31Ces confusions diverses et l’hésitation du pouvoir sont en partie la conséquence d’une construction territoriale ambiguë, qui n’a jamais clairement identifié les critères principaux de l’attachement au territoire, ni celui de la citoyenneté. Entre l’affirmation du pouvoir central et celle des pouvoirs régionaux décentralisés, le débat est souvent détourné de son fondement principal, par la vision ethnique de ces appartenances.

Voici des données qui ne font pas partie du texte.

(** * SPI NOR flash engine of the Pico flash-forensics firmware

    A shallow embedding of the chip-probe, addressing, unprotect and
    backup/restore code of [PicotoFlash/sd_functions.c] (the universal JEDEC
    module), of the size detection and the 4-byte capable backup/restore paths
    of [flash_backup_restore.c], of [identify] of the master module and of the
    bounded busy wait of [PicotoFlash/write.c].

    Conventions.  The target is the RP2040 (ILP32): [uint32_t] and [size_t]
    are 32-bit unsigned and are modelled as [Z] with the wrap-around written
    out ([u32]); a [uint8_t] is a [Z] reduced by [u8].  A buffer is a
    [list Z].  The chip on the bus is an arbitrary state machine [respond];
    every chip-select framed transfer is recorded in [trace], every
    diagnostic [printf] that a result depends on in [console].  Loops that
    the C code does not bound take a [fuel] and return [None] when it runs
    out.  A [double] is a binary64 [float] with the IEEE-754 operations of
    round-to-nearest-even. *)

From Stdlib Require Import ZArith List Bool Lia.
From Stdlib Require Import Floats.
Import ListNotations.
Local Open Scope Z_scope.

(** ** Machine integers and bytes *)

Definition u8 (z : Z) : Z := z mod 256.
Definition u32 (z : Z) : Z := z mod 2 ^ 32.

(** Value of a big-endian byte string. *)
Definition be_value (l : list Z) : Z := fold_left (fun acc b => acc * 256 + b) l 0.

(** Value of a little-endian dword, [b0 | b1<<8 | b2<<16 | b3<<24]. *)
Definition le32 (b0 b1 b2 b3 : Z) : Z :=
  Z.lor (Z.lor (Z.lor b0 (Z.shiftl b1 8)) (Z.shiftl b2 16)) (Z.shiftl b3 24).

Definition is_byte (b : Z) : Prop := 0 <= b < 256.

(** ** The bus and the console *)

(** One chip-select framed transfer: the bytes clocked out and the number of
    bytes clocked in afterwards. *)
Record txn : Type := Txn { tx : list Z; rx_len : nat }.

(** Diagnostics printed by the firmware, one constructor per [printf] that
    carries a result. *)
Inductive msg : Type :=
| MsgUnprotectBefore (sr1 sr2 sr3 : Z)
| MsgUnprotectAfter (sr1 sr2 sr3 : Z)
| MsgUnprotectWarn
| MsgReadbackFailed (base : Z)
| MsgVerifyMismatch (base : Z) (bad : nat) (wrote read : Z).

(** ** Chip profile and restore options ([jedec_universal_backup.h]) *)

Record jedec_chip_t : Type := {
  manuf_id : Z;
  mem_type : Z;
  capacity_id : Z;
  total_bytes : Z;
  has_sfdp : bool;
  use_4byte_addr : bool;
  page_size : Z;
  sector_size : Z;
  read_cmd : Z;
  dummy_cycles : Z;
  effective_spi_hz : Z
}.

Record jedec_restore_opts_t : Type := {
  verify_after_write : bool;
  skip_erase_when_all_ff : bool;
  skip_prog_when_all_ff : bool;
  program_chunk : Z;
  erase_gran : Z
}.

(** ** Command headers *)

(** Header built by [jedec_read_chunk]. *)
Definition read_chunk_hdr (chip : jedec_chip_t) (addr : Z) : list Z :=
  [read_cmd chip]
  ++ (if use_4byte_addr chip then [Z.land (Z.shiftr addr 24) 255] else [])
  ++ [Z.land (Z.shiftr addr 16) 255; Z.land (Z.shiftr addr 8) 255; Z.land addr 255]
  ++ (if read_cmd chip =? 11 then [0] else []).

(** Header built by [erase_4k]. *)
Definition erase_4k_hdr (chip : jedec_chip_t) (addr : Z) : list Z :=
  [32]
  ++ (if use_4byte_addr chip then [Z.land (Z.shiftr addr 24) 255] else [])
  ++ [Z.land (Z.shiftr addr 16) 255; Z.land (Z.shiftr addr 8) 255; Z.land addr 255].

(** Header built by [prog_page]. *)
Definition prog_page_hdr (chip : jedec_chip_t) (addr : Z) : list Z :=
  [2]
  ++ (if use_4byte_addr chip then [Z.land (Z.shiftr addr 24) 255] else [])
  ++ [Z.land (Z.shiftr addr 16) 255; Z.land (Z.shiftr addr 8) 255; Z.land addr 255].

(** Headers of [flash_backup_restore.c] (the 4-byte capable revision): the
    fast read of [flash_backup_to_sd], the two erases of [flash_smart_erase]
    and the page program of [flash_restore_from_sd_with_size]. *)
Module BackupRestore.

Definition CMD_FAST_READ : Z := 11.
Definition CMD_PP : Z := 2.
Definition CMD_SE_4K : Z := 32.
Definition CMD_BE_64K : Z := 216.
Definition CMD_FAST_READ_4B : Z := 12.
Definition CMD_PP_4B : Z := 18.
Definition CMD_SE_4K_4B : Z := 33.
Definition CMD_BE_64K_4B : Z := 220.

Definition fast_read_cmd (use_4byte : bool) (addr : Z) : list Z :=
  if use_4byte
  then [CMD_FAST_READ_4B; u8 (Z.shiftr addr 24); u8 (Z.shiftr addr 16);
        u8 (Z.shiftr addr 8); u8 addr; 0]
  else [CMD_FAST_READ; u8 (Z.shiftr addr 16); u8 (Z.shiftr addr 8); u8 addr; 0].

Definition block_erase_64k_cmd (use_4byte : bool) (addr : Z) : list Z :=
  if use_4byte
  then [CMD_BE_64K_4B; u8 (Z.shiftr addr 24); u8 (Z.shiftr addr 16);
        u8 (Z.shiftr addr 8); u8 addr]
  else [CMD_BE_64K; u8 (Z.shiftr addr 16); u8 (Z.shiftr addr 8); u8 addr].

Definition sector_erase_4k_cmd (use_4byte : bool) (addr : Z) : list Z :=
  if use_4byte
  then [CMD_SE_4K_4B; u8 (Z.shiftr addr 24); u8 (Z.shiftr addr 16);
        u8 (Z.shiftr addr 8); u8 addr]
  else [CMD_SE_4K; u8 (Z.shiftr addr 16); u8 (Z.shiftr addr 8); u8 addr].

Definition page_program_cmd (use_4byte : bool) (addr : Z) : list Z :=
  if use_4byte
  then [CMD_PP_4B; u8 (Z.shiftr addr 24); u8 (Z.shiftr addr 16);
        u8 (Z.shiftr addr 8); u8 addr]
  else [CMD_PP; u8 (Z.shiftr addr 16); u8 (Z.shiftr addr 8); u8 addr].

End BackupRestore.

(** ** Option-valued sequencing for code that may not return *)

Definition bind {A B : Type} (c : option A) (k : A -> option B) : option B :=
  match c with
  | Some a => k a
  | None => None
  end.

Notation "x <- c ;; k" := (bind c (fun x => k))
  (at level 61, c at next level, right associativity).
Notation "' p <- c ;; k" := (bind c (fun x => match x with p => k end))
  (at level 61, p pattern, c at next level, right associativity).

(** [all_ff(p, n)]: the first [n] bytes of [p] are all 0xFF. *)
Definition all_ff (p : list Z) (n : Z) : bool :=
  forallb (fun b => b =? 255) (firstn (Z.to_nat n) p).

(** The scan that follows a failed [memcmp]:
    [while (bad < want && buf[bad] == vbuf[bad]) bad++]. *)
Fixpoint first_mismatch (want : nat) (buf vbuf : list Z) : nat :=
  match want with
  | O => O
  | S k =>
      match buf, vbuf with
      | x :: buf', y :: vbuf' =>
          if x =? y then S (first_mismatch k buf' vbuf') else O
      | _, _ => O
      end
  end.

(** [memcmp(buf, vbuf, want) != 0]: some byte below [want] differs. *)
Definition memcmp_differs (buf vbuf : list Z) (want : nat) : bool :=
  (first_mismatch want buf vbuf <? want)%nat.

La démarche scientifique reste aussi fortement marquée par ces représentations, comme en témoigne, encore aujourd’hui, le poids de l’Institut d’anthropologie et d’ethnologie de l’Académie des sciences dans les débats politico-administratifs.

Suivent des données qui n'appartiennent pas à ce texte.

(** * grayBoxes: the execution tree of [Base] and the control loop of [Loop]

    A shallow embedding of [grayboxes/base.py] and [grayboxes/loop.py], and
    of [split] and [merge] of [grayboxes/parallel.py].

    Python objects are mutable and shared, so the nodes of a tree live in an
    object store indexed by references; a follower list holds references (or
    [None] after a destruction), and a leader is a reference.  Methods are
    state transformers that may return, raise, or run out of fuel (the
    recursion over a tree and the loops over leader links need not end on a
    cyclic structure). *)

From Stdlib Require Import Floats ZArith.
From stdpp Require Import gmap strings list fin_maps.

Set Warnings "-inexact-float".

(** ** Object store, outcomes and the method monad *)

Module Base.

(** References to [Base] objects ([id(x)] in the source). *)
Abbreviation ref := nat.

(** The payload of [_data]; Python's truth value of a sequence. *)
Definition Data := list Z.

Definition truthy (d : option Data) : bool :=
  match d with
  | None => false
  | Some [] => false
  | Some (_ :: _) => true
  end.

(** The attribute [_data] can be removed from an object with [del]. *)
Inductive attr :=
| Deleted
| Bound (v : option Data).

Record Node := mkNode {
  _identifier : string;
  _argv : list string;
  _gui : bool;
  _batch : bool;
  _silent : bool;
  _ready : bool;
  _preDone : bool;
  _taskDone : bool;
  _postDone : bool;
  _leader : option ref;
  _followers : list (option ref);
  _data : attr
}.

(** [Base.__init__] with the given identifier and program arguments. *)
Definition init (identifier : string) (argv : list string) : Node :=
  {| _identifier := identifier; _argv := argv;
     _gui := false; _batch := false; _silent := false; _ready := true;
     _preDone := false; _taskDone := false; _postDone := false;
     _leader := None; _followers := []; _data := Bound None |}.

#[global] Instance Node_inhabited : Inhabited Node := populate (init "Base" []).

32Il est difficile d’envisager le futur d’une telle construction administrative et politique. La Russie éclatera-t-elle comme a éclaté l’URSS ? Deviendra-t-elle un État-nation au découpage administratif indépendant de tout critère ethnique ? Prolongera-t-elle un modèle original, mais flou, situé entre ces deux issues ?
Notes
-
[1]
Les italiques sont de nous.
-
[2]
« Ainsi, nous explique P. Kušner dans son article « Uenie Stalina o nacii i nacional’noj kul’ture » (« La doctrine stalinienne de la nation et de la culture nationale »), Sovetskaâ êtnografiâ, 1951, n 4, « la nation est une des espèces les plus développées de la communauté ethnique ».
-
[3]
Ce passage emblématique de l’ethnographie à l’ethnologie, effectué au début des années 1990, voulait signifier le passage de la discipline à un niveau théorique autonome, après de longues décennies de relégation dans la catégorie des disciplines historiques auxiliaires. Cependant rejeter le marxisme dogmatique dans sa version stalinienne n’a pas suffit à renouveler le paradigme scientifique, qui reste largement essentialiste. L’anthropologie, quant à elle, dans le classement des disciplines propre à la tradition soviétique, n’est autre que l’anthropologie physique. Il en reste de même aujourd’hui. Assorti d’un adjectif « sociale » ou « culturelle », le terme « anthropologie » sert surtout pour désigner les écoles étrangères, respectivement française et anglo-saxonne.
-
[4]
Communauté locale organisée autour d’une mosquée.
-
[5]
Témoigne de l’ampleur du problème le fait qu’au moment de l’éclatement de l’URSS plus de 55 millions de personnes ont résidé en dehors de « leurs » territoires ethniques (sous ces derniers nous n’entendons ici que les États, nés des vestiges de l’« Empire soviétique », sans parler des Républiques « nationales » (auparavant « autonomes ») de la Fédération de Russie contemporaine).
-
[6]
L’idée utopique de créer une « République russe » au sein de la Fédération de Russie, arrivée jusqu’au parlement, où elle fut débattue, a été abandonnée, faute de pouvoir délimiter les frontières de cette entité hypothétique sans provoquer des tensions sociales fortes, mais aussi par crainte de figer le statut minoritaire des Russes en dehors de ces frontières.